▶ **What you have to do**:
Please show every line from the entries that carries the word "Python".

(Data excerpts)

* * *

(** * Attenuation-with-distance trellis plots: DistanceIMTTrellis.py

    A shallow embedding of the two plotting classes of
    [DistanceIMTTrellis.py] and of the standard-deviation value collector,
    followed by the properties of the collector, of the renderers and of
    the label policy.

    Conventions of the embedding.
    - Python exceptions are values of [exn]; a computation is a function
      from a state to the state it leaves behind and either a value or the
      exception it raised ([M]).  The state survives a raise, as the
      mutated objects do in Python.
    - numpy float64 values are rationals ([float]).  The code never
      computes on them: it stores, copies and orders them.
    - The hazard library (GMPE objects, the intensity-measure parser, the
      site and rupture contexts) is external: its types are parameters and
      its entry points are fields and section variables.
    - The matplotlib axes object is the record [Axes]; every drawn line
      remembers the draw method that produced it. *)

From Stdlib Require Import QArith Qminmax Sorted.
From stdpp Require Import gmap strings list fin_maps.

* * *

▶ **Task solution**:
    - Python exceptions are values of [exn]; a computation is a function
      mutated objects do in Python.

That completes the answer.